*** Opening Excerpted data ***
(* ===== verification/ConfigWitnesses.v ===== *)
(** * The properties of the config parsers, the flags and the file system at
    concrete inputs *)
From S2P Require Import Prelude Boost Conversions Json Database DatabaseFacts Query Host Packs Config Witnesses.
From S2P Require Import Filesystem FilesystemFacts Decorators DecoratorsFacts Flags Parsers ParsersFacts.
Local Open Scope Z_scope.

(** ** A disk with one file, open or not *)

(** The state is what is still to be read of it. *)
Definition program_stat (size : Z) : stat := mkStat 0x81ed 0 size 7 (0, 0).

Definition disk (S : Type) (size : Z) (next : S -> string * S) : Posix S := {|
  sys_open _ _ _ := ret 3;
  sys_close _ := ret tt;
  sys_fstat _ := ret (Some (program_stat size));
  sys_stat _ := ret (Some (program_stat size));
  sys_lstat _ := ret (Some (program_stat size));
  sys_read _ _ := fun s => let (c, s) := next s in (Ok (inl c), s);
  sys_write _ b := ret (inl (Z.of_nat (String.length b)));
  sys_futimes _ _ := ret 0;
  sys_chmod _ _ := ret 0;
  sys_access _ _ := ret 0;
  sys_glob p := ret (if decide (p = "/a/**") then ["/a/b/"; "/a/c"] else if decide (p = "/a/**/**") then ["/a/b/d"] else []);
  sys_getuid := ret 1000;
  fs_exists _ := ret (true, 0, "");
  fs_is_directory _ := ret (false, 0, "");
  fs_rename _ _ := ret (0, "");
  fs_remove_all _ := ret (1, 0, "");
  fs_create_directories _ := ret (true, 0, "");
  fs_create_directory _ := ret (true, 0, "");
  fs_canonical p := ret p;
  fs_current_path := ret (Some "/");
  path_append a b := a +:+ "/" +:+ b;
  path_parent p := p;
  path_filename p := p |}.

Definition pop (l : list string) : string * list string := match l with [] => ("", []) | c :: l => (c, l) end.

#[local] Instance small_disk : Posix (list string) := disk (list string) 6 pop.

Lemma hosts_readable : readable "/etc/hosts" 3 (program_stat 6) ["abc"; "def"] ["abc"; "def"].
Proof.
  split.
  - intros m. eexists _, _. split; [reflexivity|]. eexists. split; [reflexivity|]. exists [].
    split; [done|]. split; [simpl; lia|]. eexists. split; [reflexivity|].
    split; [done|]. split; [simpl; lia|]. eexists. split; reflexivity.
  - done.
  - done.
  - simpl. lia.
  - intros s. by exists s.
Qed.

Lemma file_is_read_whole_witness :
  exists s', readFile_content 3 1024 true "/etc/hosts" 0 false false false ["abc"; "def"]
    = (Ok (ReadDone, mkStatus 0 "OK", "abcdef"), s').
Proof.
  apply (file_is_read_whole "/etc/hosts" 3 (program_stat 6) ["abc"; "def"] ["abc"; "def"] 3 1024 true false);
    [exact hosts_readable | lia | simpl; lia | simpl; lia | simpl; lia].
Defined.

Lemma file_of_the_limit_is_refused_witness :
  exists content s', readFile_content 3 6 true "/etc/hosts" 0 false false false ["abc"; "def"]
    = (Ok (ReadDone, limit_status, content), s').
Proof.
  apply (file_of_the_limit_is_refused "/etc/hosts" 3 (program_stat 6) ["abc"; "def"] ["abc"; "def"] 3 6 true false);
    [exact hosts_readable | lia | reflexivity | reflexivity | simpl; lia].
Defined.

Lemma loaded_program_is_safe_witness :
  is_Some (Some (program_stat 6)) /\ (false, 0, "").1.1 = false /\
  (exists d, Some (program_stat 6) = Some d /\ Z.testbit (st_mode d) 9 = false) /\
  exists h s1 s2 st, sys_open "/usr/lib/osquery/e.ext" O_RDONLY (-1) s1 = (Ok h, s2) /\ Some (program_stat 6) = Some st /\
    (st_uid st = 0 \/ st_uid st = 1000) /\ Z.testbit (st_mode st) 6 = true /\ Z.testbit (st_mode st) 1 = false.
Proof.
  apply (loaded_program_is_safe (S := list string) (P := small_disk) (fun _ => Some (program_stat 6)) (fun _ => Some (program_stat 6))
    (fun _ => Some (program_stat 6)) 1000 (fun _ => (false, 0, "")) (fun _ _ => eq_refl) (fun _ _ => eq_refl)
    (fun _ _ => eq_refl) (fun _ => eq_refl) (fun _ _ => eq_refl) "/usr/lib/osquery" "/usr/lib/osquery/e.ext" [] []).
  reflexivity.
Defined.

Definition two_levels (p : string) : list string :=
  if decide (p = "/a/**") then ["/a/b/"; "/a/c"] else if decide (p = "/a/**/**") then ["/a/b/d"] else [].

Lemma pattern_expands_by_depth_witness :
  genGlobs "/a/**" [] GLOB_FILES [] = (Ok ["/a/c"; "/a/b/d"], []).
Proof.
  apply (pattern_expands_by_depth (S := list string) (P := small_disk) two_levels (fun _ => Some (program_stat 6)) (fun _ _ => eq_refl) (fun _ _ => eq_refl)
    "/a/**" GLOB_FILES []).
  - reflexivity.
  - apply (bool_decide_unpack (NoDup _)). vm_compute. exact I.
  - apply (bool_decide_unpack (NoDup _)). vm_compute. exact I.
Defined.

(** ** Decorators *)

(** One query gives the host, everything else nothing. *)
Definition host_rows (q : string) : list Row := if decide (q = "host") then [{["hostname" := "a"]}] else [].
Definition host_sql (q : string) : M unit (list Row) := ret (host_rows q).

Lemma host_answers : answers host_sql host_rows.
Proof. done. Qed.

Definition decorators_doc : members :=
  [("load", JArray [JString "host"; JNull]); ("always", JArray [JString "q"]);
   ("interval", JObject [("60", JArray [JString "q"]); ("hourly", JArray [JString "q"])])].
Definition decorators_config : gmap string json := {["decorators" := JObject decorators_doc]}.

Lemma update_replaces_a_source_witness :
  exists d', Decorators_update host_sql false true "main" decorators_config (tt, no_decorators)
      = (Ok (mkStatus 0 "OK"), (tt, d')) /\
    default [] (load_ d' !! "main") = ["host"] /\ default [] (always_ d' !! "main") = ["q"] /\
    kDecorations d' !! "main" = Some {["hostname" := "a"]}.
Proof.
  destruct (update_replaces_a_source host_sql host_rows "main" decorators_config decorators_doc tt no_decorators)
    as (d' & E & H1 & H2 & _ & H4 & _); [exact host_answers | done | reflexivity |].
  exists d'. split; [exact E|]. split; [rewrite H1; reflexivity|]. split; [rewrite H2; reflexivity|].
  rewrite H4. vm_compute. reflexivity.
Defined.

Definition decorator_ops : list decorator_op :=
  [OpUpdate "main" {["decorators" := JObject [("always", JArray [JString "host"])]]}; OpRun DECORATE_ALWAYS 0 ""].

Lemma reset_leaves_no_decoration_witness :
  exists d d', for_each decorator_ops (run_op host_sql) (tt, no_decorators) = (Ok tt, (tt, d)) /\
    Decorators_reset (tt, d) = (Ok tt, (tt, d')) /\ getDecorations false ∅ (tt, d') = (Ok ∅, (tt, d')).
Proof.
  destruct (reset_leaves_no_decoration host_sql decorator_ops tt tt
    (for_each decorator_ops (run_op host_sql) (tt, no_decorators)).2.2 ∅) as (d' & E & H & _).
  - vm_compute. reflexivity.
  - exists (for_each decorator_ops (run_op host_sql) (tt, no_decorators)).2.2, d'. split; [vm_compute; reflexivity|].
    split; [exact E | exact H].
Defined.

Lemma invalid_interval_ends_the_process_witness :
  exists d', Decorators_update host_sql false true "main" decorators_config (tt, no_decorators)
      = (Ok (mkStatus 0 "OK"), (tt, d')) /\
    forall s, s.2 = d' -> (runDecorators host_sql false true DECORATE_INTERVAL 7 "" s).1 = Throw AssertFailure.
Proof.
  apply (invalid_interval_ends_the_process host_sql host_rows "main" "hourly" "q" decorators_config decorators_doc
    [("60", JArray [JString "q"]); ("hourly", JArray [JString "q"])] [JString "q"] tt no_decorators 7 CE_InvalidArgument).
  - exact host_answers.
  - done.
  - reflexivity.
  - reflexivity.
  - right. left.
  - left.
  - vm_compute. reflexivity.
Defined.

(** ** Flags *)

(** gflags as a map of values that accepts everything. *)
#[local] Instance map_flags : Gflags (gmap string string) := {|
  GetCommandLineFlagInfo n := fun s => (Ok ((fun v => mkFlagInfo n "string" "" v false) <$> s !! n), s);
  GetCommandLineOption n := fun s => (Ok (s !! n), s);
  SetCommandLineOption n v := fun s => (Ok tt, match s !! n with Some _ => <[n := v]> s | None => s end);
  GetAllFlags := fun s => (Ok [], s) |}.

#[local] Instance map_flags_laws : GflagsLaws (gmap string string).
Proof.
  refine {| gf_value s n := s !! n; gf_type _ := "string"; gf_accepts _ _ := true |}.
  - done.
  - intros name s. eexists. split; [reflexivity|]. by destruct (s !! name).
  - intros name value s. eexists. split; [reflexivity|]. intros other. case_decide as E.
    + subst. destruct (s !! name) eqn:E; simpl; [by rewrite lookup_insert_eq | done].
    + destruct (s !! name); [by rewrite lookup_insert_ne | done].
Defined.

Definition config_options : gmap string json :=
  {["options" := JObject [("host_identifier", JString "uuid"); ("schedule_splay", JInt 10)]]}.
Definition some_flags : Flag := mkFlag {["schedule_splay" := no_detail; "host_identifier" := no_detail]} ∅ ∅.
Definition flag_values : gmap string string := {["schedule_splay" := "0"; "host_identifier" := "hostname"]}.

Lemma options_reach_the_flags_witness :
  exists data s' f', Options_update (ret tt) config_options (JObject []) (flag_values, some_flags)
      = (Ok (Status_success, data), (s', f')) /\
    forall ext call, Flag_getValue ext call "schedule_splay" (s', f') = (Ok "10", (s', f')).
Proof.
  apply (options_reach_the_flags (ret tt) (fun s => ex_intro _ s (conj eq_refl (fun n => eq_refl)))
    [("host_identifier", JString "uuid"); ("schedule_splay", JInt 10)] config_options flag_values some_flags
    "schedule_splay" (JInt 10) "10").
  - reflexivity.
  - apply (bool_decide_unpack (NoDup _)). vm_compute. exact I.
  - apply Forall_cons_2; [by eexists | apply Forall_cons_2; [by eexists | apply Forall_nil_2]].
  - right. left.
  - reflexivity.
  - apply Forall_cons_2; [right; by vm_compute | apply Forall_cons_2; [by left | apply Forall_nil_2]].
  - reflexivity.
  - done.
  - done.
  - by eexists.
  - reflexivity.
  - done.
  - reflexivity.
  - by eexists.
Defined.

Lemma custom_flag_is_set_and_reported_missing_witness :
  exists f', Flag_updateValue "custom_team" "red" (flag_values, some_flags)
      = (Ok (mkStatus 1 "Flag not found"), (flag_values, f')) /\
    forall ext call, Flag_getValue ext call "custom_team" (flag_values, f') = (Ok "red", (flag_values, f')).
Proof. apply (custom_flag_is_set_and_reported_missing "custom_team" "red" flag_values some_flags); reflexivity. Defined.

(** ** Views and file paths *)

Definition views_doc : members := [("procs", JString "SELECT 1"); ("empty", JString "")].
Definition views_config : gmap string json := {["views" := JObject views_doc]}.
(** A statement on views fails when it names the view "bad". *)
Definition run_statement (q : string) : M Sim Status :=
  ret (match find_str "VIEW bad" q with Some _ => mkStatus 1 "no such view" | None => Status_success end).



Lemma stored_views_are_not_created_witness :
  exists data, Views_update run_statement views_config (JObject []) (daemon [("queries", "config_views.procs", "SELECT 1")])
    = (Ok (mkStatus 0 "OK", data), daemon [("queries", "config_views.procs", "SELECT 1")]).
Proof.
  apply (stored_views_are_not_created run_statement views_config views_doc []
    (daemon [("queries", "config_views.procs", "SELECT 1")])).
  - apply daemon_ready.
  - reflexivity.
  - intros v n q Hv. apply elem_of_cons in Hv as [->|Hv]; [intros [= <- <-]; vm_compute; reflexivity|].
    apply elem_of_cons in Hv as [->|Hv]; [done | by apply elem_of_nil in Hv].
  - intros k. assert (api_view (daemon [("queries", "config_views.procs", "SELECT 1")]) kQueries
      = {["config_views.procs" := "SELECT 1"]}) as -> by (vm_compute; reflexivity).
    assert (wanted views_doc = {["procs" := "SELECT 1"]}) as -> by (vm_compute; reflexivity).
    intros [q Hq]. apply lookup_singleton_Some in Hq as [E _].
    change "config_views.procs" with (kConfigViews +:+ "procs") in E. apply app_inj_l_str in E. subst k.
    by eexists.
Defined.

#[local] Instance config_disk : Posix (Config Sim) := disk (Config Sim) 6 (fun c => ("", c)).

Lemma plain_pattern (p : string) (c : Config Sim) :
  replaceGlobWildcards p GLOB_ALL c
  = (Ok (let p := match find_str "%" p with Some _ => boost_replace_all p "%" "*" | None => p end in
         if is_relative p then "/" +:+ "/" +:+ p else p), c).
Proof.
  unfold replaceGlobWildcards. set (p1 := match find_str "%" p with Some _ => _ | None => _ end).
  set (p2 := if is_relative p1 then "/" +:+ "/" +:+ p1 else p1).
  rewrite (bind_run _ _ _ p2 c) by (unfold p2; by destruct (is_relative p1)).
  change (let p3 := p1 in if is_relative p3 then "/" +:+ "/" +:+ p3 else p3) with p2.
  set (base := String.substring 0 (star_index p2) p2). destruct (is_empty base); [done|].
  rewrite (bind_run _ _ _ base c) by done. rewrite bool_decide_true by done. by rewrite andb_false_r.
Qed.

Definition etc_files : list (string * list string) := [("homes", ["/home/%%"]); ("etc", ["/etc/hosts"; ""; "/etc/ssl/%"])].
Definition paths_config : gmap string json := {["file_paths" := JObject (category_json <$> etc_files)]}.

Lemma update_replaces_the_files_witness :
  exists c' fp', FilePaths_update (fun _ => ret (true, [])) "main" paths_config
      (config_at (daemon []), mkFilePaths (JObject []) ∅) = (Ok Status_success, (c', fp')) /\
    default ∅ (files_ c' !! "main") = {["homes" := ["/home/**"]; "etc" := ["/etc/hosts"; "/etc/ssl/*"]]}.
Proof.
  destruct (update_replaces_the_files (fun _ => ret (true, [])) _ plain_pattern "main" paths_config etc_files
    (config_at (daemon [])) (mkFilePaths (JObject []) ∅)) as (c' & fp' & E & H & _).
  - reflexivity.
  - repeat (apply Forall_cons_2; [split; [reflexivity | repeat (apply Forall_cons_2; [reflexivity|]); apply Forall_nil_2]|]).
    apply Forall_nil_2.
  - exists c', fp'. split; [exact E|]. rewrite H. vm_compute. reflexivity.
Defined.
*** Closing Excerpted data ***
[Exercise details]: An exact, complete copy of the lines above from the one with "Definition decorators_config : gmap" through the one with "apply (invalid_interval_ends_the_process host_sql" is the whole answer.

[Answer section]:
Definition decorators_config : gmap string json := {["decorators" := JObject decorators_doc]}.

Lemma update_replaces_a_source_witness :
  exists d', Decorators_update host_sql false true "main" decorators_config (tt, no_decorators)
      = (Ok (mkStatus 0 "OK"), (tt, d')) /\
    default [] (load_ d' !! "main") = ["host"] /\ default [] (always_ d' !! "main") = ["q"] /\
    kDecorations d' !! "main" = Some {["hostname" := "a"]}.
Proof.
  destruct (update_replaces_a_source host_sql host_rows "main" decorators_config decorators_doc tt no_decorators)
    as (d' & E & H1 & H2 & _ & H4 & _); [exact host_answers | done | reflexivity |].
  exists d'. split; [exact E|]. split; [rewrite H1; reflexivity|]. split; [rewrite H2; reflexivity|].
  rewrite H4. vm_compute. reflexivity.
Defined.

Definition decorator_ops : list decorator_op :=
  [OpUpdate "main" {["decorators" := JObject [("always", JArray [JString "host"])]]}; OpRun DECORATE_ALWAYS 0 ""].

Lemma reset_leaves_no_decoration_witness :
  exists d d', for_each decorator_ops (run_op host_sql) (tt, no_decorators) = (Ok tt, (tt, d)) /\
    Decorators_reset (tt, d) = (Ok tt, (tt, d')) /\ getDecorations false ∅ (tt, d') = (Ok ∅, (tt, d')).
Proof.
  destruct (reset_leaves_no_decoration host_sql decorator_ops tt tt
    (for_each decorator_ops (run_op host_sql) (tt, no_decorators)).2.2 ∅) as (d' & E & H & _).
  - vm_compute. reflexivity.
  - exists (for_each decorator_ops (run_op host_sql) (tt, no_decorators)).2.2, d'. split; [vm_compute; reflexivity|].
    split; [exact E | exact H].
Defined.

Lemma invalid_interval_ends_the_process_witness :
  exists d', Decorators_update host_sql false true "main" decorators_config (tt, no_decorators)
      = (Ok (mkStatus 0 "OK"), (tt, d')) /\
    forall s, s.2 = d' -> (runDecorators host_sql false true DECORATE_INTERVAL 7 "" s).1 = Throw AssertFailure.
Proof.
  apply (invalid_interval_ends_the_process host_sql host_rows "main" "hourly" "q" decorators_config decorators_doc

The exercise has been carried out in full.